● TASK INSTRUCTIONS
Each line from the one containing "apply (Permutation_in _" through the end of the entries below must be output exactly; no other line belongs.

● AVAILABLE DATA
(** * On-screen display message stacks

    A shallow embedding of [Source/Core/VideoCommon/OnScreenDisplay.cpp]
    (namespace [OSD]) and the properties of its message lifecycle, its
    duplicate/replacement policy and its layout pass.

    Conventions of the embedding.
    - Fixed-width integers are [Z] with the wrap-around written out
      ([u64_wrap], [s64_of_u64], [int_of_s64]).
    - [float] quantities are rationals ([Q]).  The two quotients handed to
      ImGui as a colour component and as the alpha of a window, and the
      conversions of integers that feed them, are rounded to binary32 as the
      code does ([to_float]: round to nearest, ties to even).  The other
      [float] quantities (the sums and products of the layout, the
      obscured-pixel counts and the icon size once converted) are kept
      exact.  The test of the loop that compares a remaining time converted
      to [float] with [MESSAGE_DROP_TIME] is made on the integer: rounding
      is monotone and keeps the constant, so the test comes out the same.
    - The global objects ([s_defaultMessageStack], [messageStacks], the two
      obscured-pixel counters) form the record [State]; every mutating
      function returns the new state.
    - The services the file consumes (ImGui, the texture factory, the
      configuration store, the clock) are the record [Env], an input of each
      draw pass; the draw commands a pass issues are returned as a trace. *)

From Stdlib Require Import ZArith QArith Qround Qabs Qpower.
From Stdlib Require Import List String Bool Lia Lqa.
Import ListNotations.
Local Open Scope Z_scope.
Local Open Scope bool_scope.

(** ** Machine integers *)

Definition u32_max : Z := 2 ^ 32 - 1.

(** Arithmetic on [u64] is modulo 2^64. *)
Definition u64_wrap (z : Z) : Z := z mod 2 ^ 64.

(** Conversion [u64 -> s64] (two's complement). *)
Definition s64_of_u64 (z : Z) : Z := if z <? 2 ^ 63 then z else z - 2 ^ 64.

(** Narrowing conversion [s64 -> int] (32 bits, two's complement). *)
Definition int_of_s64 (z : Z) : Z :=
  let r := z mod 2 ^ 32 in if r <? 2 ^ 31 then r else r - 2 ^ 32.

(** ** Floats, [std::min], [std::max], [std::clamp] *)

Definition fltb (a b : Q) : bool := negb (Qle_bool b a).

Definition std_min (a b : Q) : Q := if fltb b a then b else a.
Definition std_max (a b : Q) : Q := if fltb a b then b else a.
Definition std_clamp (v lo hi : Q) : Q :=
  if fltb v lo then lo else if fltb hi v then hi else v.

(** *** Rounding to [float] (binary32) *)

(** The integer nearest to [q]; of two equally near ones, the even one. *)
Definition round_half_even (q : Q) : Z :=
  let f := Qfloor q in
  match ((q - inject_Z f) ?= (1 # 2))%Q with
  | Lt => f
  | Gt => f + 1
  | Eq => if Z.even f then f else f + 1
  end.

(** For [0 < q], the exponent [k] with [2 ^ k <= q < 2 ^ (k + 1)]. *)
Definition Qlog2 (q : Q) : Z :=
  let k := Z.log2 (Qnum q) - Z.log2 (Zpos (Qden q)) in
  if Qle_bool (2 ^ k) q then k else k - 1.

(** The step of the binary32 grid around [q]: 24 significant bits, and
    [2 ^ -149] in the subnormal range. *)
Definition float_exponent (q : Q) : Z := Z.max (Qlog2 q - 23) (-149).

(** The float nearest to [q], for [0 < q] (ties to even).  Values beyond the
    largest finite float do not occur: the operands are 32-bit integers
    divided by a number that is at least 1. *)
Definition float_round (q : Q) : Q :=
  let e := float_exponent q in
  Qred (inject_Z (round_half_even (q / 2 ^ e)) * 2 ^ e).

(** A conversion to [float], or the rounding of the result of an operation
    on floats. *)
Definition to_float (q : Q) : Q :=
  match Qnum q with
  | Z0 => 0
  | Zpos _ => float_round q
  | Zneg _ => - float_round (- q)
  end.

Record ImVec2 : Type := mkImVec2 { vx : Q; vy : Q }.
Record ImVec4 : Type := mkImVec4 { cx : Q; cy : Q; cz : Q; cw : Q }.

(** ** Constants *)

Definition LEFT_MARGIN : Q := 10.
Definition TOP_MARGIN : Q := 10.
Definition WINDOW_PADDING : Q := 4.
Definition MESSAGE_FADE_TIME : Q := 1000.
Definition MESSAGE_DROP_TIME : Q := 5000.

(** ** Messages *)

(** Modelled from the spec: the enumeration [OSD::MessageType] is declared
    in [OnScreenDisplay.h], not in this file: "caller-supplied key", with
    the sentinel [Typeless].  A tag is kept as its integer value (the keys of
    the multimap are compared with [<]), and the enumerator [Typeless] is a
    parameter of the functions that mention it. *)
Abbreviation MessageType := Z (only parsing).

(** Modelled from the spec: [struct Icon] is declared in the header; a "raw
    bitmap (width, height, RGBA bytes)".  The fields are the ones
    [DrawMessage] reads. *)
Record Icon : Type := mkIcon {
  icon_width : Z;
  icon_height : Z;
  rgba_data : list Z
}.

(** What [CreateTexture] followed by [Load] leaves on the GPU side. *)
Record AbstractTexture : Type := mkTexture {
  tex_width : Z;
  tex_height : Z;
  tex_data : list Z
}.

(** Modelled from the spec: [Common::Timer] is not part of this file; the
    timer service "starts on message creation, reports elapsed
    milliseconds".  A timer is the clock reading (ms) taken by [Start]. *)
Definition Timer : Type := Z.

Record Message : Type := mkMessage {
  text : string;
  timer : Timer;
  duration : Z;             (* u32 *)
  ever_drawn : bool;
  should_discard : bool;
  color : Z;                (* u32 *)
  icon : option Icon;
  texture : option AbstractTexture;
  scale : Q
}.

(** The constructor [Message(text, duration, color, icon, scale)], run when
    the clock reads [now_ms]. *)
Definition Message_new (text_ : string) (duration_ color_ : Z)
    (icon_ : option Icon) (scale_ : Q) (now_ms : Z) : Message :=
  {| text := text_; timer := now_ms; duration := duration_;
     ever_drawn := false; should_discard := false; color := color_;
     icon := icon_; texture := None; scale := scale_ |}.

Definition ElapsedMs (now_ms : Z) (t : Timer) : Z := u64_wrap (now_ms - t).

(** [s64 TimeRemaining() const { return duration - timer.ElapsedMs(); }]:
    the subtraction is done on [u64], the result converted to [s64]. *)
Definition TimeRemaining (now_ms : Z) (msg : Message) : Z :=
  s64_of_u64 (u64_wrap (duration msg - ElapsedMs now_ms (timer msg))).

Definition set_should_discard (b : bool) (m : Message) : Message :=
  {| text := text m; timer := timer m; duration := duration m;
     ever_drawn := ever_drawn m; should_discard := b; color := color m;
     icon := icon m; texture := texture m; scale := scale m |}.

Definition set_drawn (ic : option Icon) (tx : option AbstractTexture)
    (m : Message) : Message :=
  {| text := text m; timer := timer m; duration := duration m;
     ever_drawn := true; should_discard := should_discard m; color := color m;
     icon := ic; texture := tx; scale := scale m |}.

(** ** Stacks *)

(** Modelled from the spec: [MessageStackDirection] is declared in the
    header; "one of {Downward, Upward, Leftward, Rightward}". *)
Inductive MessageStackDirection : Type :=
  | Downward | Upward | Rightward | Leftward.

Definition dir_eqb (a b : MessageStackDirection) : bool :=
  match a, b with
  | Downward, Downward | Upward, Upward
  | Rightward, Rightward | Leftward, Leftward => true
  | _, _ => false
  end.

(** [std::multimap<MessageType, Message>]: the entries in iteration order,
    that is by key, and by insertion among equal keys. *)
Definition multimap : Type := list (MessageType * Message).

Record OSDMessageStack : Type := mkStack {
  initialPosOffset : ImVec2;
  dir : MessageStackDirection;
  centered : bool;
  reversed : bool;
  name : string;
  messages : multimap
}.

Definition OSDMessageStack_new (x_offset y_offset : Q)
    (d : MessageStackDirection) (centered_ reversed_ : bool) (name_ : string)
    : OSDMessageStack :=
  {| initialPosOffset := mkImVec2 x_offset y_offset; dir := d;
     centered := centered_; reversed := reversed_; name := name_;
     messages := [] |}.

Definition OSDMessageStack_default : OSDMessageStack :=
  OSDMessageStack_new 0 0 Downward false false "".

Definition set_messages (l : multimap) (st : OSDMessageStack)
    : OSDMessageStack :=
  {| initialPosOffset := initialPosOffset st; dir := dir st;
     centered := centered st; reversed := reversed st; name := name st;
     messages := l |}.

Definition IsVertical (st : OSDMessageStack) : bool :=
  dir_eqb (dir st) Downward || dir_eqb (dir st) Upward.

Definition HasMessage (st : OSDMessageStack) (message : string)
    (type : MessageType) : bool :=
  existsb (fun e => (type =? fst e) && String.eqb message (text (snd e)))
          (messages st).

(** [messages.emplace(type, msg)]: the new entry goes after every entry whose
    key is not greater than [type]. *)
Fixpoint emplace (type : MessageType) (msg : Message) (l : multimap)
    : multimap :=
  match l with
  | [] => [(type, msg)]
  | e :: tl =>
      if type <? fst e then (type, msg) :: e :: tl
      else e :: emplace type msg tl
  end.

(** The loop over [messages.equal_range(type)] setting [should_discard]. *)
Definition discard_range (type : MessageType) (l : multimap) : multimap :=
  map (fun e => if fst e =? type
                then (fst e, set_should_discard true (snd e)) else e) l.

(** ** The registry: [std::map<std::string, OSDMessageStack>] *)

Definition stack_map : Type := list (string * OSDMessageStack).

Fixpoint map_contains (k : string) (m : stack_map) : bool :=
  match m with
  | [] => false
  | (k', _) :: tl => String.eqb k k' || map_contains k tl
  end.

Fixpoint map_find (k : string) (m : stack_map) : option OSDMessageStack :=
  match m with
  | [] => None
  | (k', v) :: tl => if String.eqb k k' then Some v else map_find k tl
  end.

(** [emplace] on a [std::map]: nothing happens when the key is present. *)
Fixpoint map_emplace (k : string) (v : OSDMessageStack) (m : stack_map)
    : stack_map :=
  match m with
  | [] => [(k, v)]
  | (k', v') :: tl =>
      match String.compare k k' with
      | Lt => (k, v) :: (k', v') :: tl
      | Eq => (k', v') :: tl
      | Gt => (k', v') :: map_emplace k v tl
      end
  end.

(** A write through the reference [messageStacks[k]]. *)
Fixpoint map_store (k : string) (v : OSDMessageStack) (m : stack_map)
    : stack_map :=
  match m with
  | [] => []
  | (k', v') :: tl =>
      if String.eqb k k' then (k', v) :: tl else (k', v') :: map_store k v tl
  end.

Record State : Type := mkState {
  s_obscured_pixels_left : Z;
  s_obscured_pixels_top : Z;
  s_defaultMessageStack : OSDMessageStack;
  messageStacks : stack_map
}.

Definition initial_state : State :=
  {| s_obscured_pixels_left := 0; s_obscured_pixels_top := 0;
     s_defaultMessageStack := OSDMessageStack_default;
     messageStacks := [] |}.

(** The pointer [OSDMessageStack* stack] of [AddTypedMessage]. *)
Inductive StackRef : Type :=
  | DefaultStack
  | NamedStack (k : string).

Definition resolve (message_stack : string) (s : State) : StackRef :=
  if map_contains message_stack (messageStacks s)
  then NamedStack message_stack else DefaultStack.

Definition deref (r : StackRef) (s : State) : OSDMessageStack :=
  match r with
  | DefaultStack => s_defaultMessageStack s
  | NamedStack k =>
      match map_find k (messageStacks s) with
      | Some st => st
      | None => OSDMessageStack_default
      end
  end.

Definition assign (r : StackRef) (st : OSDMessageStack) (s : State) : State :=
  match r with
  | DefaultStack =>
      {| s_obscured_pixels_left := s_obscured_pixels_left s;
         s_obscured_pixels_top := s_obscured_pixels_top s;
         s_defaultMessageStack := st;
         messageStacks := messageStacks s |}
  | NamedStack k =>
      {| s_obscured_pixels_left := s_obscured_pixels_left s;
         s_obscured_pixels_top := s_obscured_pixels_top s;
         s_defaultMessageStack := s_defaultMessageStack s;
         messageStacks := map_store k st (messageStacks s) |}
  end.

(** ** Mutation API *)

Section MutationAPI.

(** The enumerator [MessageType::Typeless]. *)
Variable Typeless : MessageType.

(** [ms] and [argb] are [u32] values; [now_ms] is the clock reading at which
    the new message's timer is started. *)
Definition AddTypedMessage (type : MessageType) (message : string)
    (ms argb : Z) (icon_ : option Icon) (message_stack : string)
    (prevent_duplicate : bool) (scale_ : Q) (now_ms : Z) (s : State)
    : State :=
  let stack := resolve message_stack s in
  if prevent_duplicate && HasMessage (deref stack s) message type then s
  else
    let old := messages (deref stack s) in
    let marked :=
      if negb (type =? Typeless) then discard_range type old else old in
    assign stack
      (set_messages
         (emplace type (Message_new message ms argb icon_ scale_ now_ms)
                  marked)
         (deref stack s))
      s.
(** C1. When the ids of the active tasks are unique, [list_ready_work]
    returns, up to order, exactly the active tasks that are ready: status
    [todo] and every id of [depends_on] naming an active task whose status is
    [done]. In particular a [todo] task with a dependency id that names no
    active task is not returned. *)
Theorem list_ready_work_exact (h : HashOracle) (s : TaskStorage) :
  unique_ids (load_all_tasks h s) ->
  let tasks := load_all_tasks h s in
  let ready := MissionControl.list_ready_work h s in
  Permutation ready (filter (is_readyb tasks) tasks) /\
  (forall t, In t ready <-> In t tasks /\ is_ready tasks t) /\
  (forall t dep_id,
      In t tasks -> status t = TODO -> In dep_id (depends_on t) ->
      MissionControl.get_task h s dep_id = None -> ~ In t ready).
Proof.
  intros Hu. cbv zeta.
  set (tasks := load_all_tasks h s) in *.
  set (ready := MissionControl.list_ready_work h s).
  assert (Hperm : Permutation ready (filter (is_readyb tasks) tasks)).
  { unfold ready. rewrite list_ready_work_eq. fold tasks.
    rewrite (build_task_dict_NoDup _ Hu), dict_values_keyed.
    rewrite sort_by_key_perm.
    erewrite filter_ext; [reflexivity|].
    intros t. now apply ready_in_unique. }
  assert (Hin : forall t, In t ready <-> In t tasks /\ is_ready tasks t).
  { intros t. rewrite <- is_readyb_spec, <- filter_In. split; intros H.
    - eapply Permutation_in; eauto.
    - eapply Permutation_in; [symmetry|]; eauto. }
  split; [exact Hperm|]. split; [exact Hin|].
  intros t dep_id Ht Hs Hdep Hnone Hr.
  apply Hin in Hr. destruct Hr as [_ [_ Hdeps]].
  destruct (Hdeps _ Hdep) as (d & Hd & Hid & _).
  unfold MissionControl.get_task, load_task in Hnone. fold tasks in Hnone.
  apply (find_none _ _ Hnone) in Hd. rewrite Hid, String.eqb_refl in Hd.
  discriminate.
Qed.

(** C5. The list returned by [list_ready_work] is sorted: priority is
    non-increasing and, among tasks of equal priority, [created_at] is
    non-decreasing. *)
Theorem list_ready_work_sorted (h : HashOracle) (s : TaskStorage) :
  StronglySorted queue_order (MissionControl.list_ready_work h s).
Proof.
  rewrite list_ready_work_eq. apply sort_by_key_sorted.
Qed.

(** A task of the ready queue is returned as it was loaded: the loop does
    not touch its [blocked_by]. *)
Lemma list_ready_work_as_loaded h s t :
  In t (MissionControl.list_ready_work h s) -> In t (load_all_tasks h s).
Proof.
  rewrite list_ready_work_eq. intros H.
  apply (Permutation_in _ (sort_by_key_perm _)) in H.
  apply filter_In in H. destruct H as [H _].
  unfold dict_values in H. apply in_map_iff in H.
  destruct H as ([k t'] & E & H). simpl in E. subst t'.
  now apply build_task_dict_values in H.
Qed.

● RESPONSE TO THE TASK
  apply (Permutation_in _ (sort_by_key_perm _)) in H.
  apply filter_In in H. destruct H as [H _].
  unfold dict_values in H. apply in_map_iff in H.
  destruct H as ([k t'] & E & H). simpl in E. subst t'.
  now apply build_task_dict_values in H.
Qed.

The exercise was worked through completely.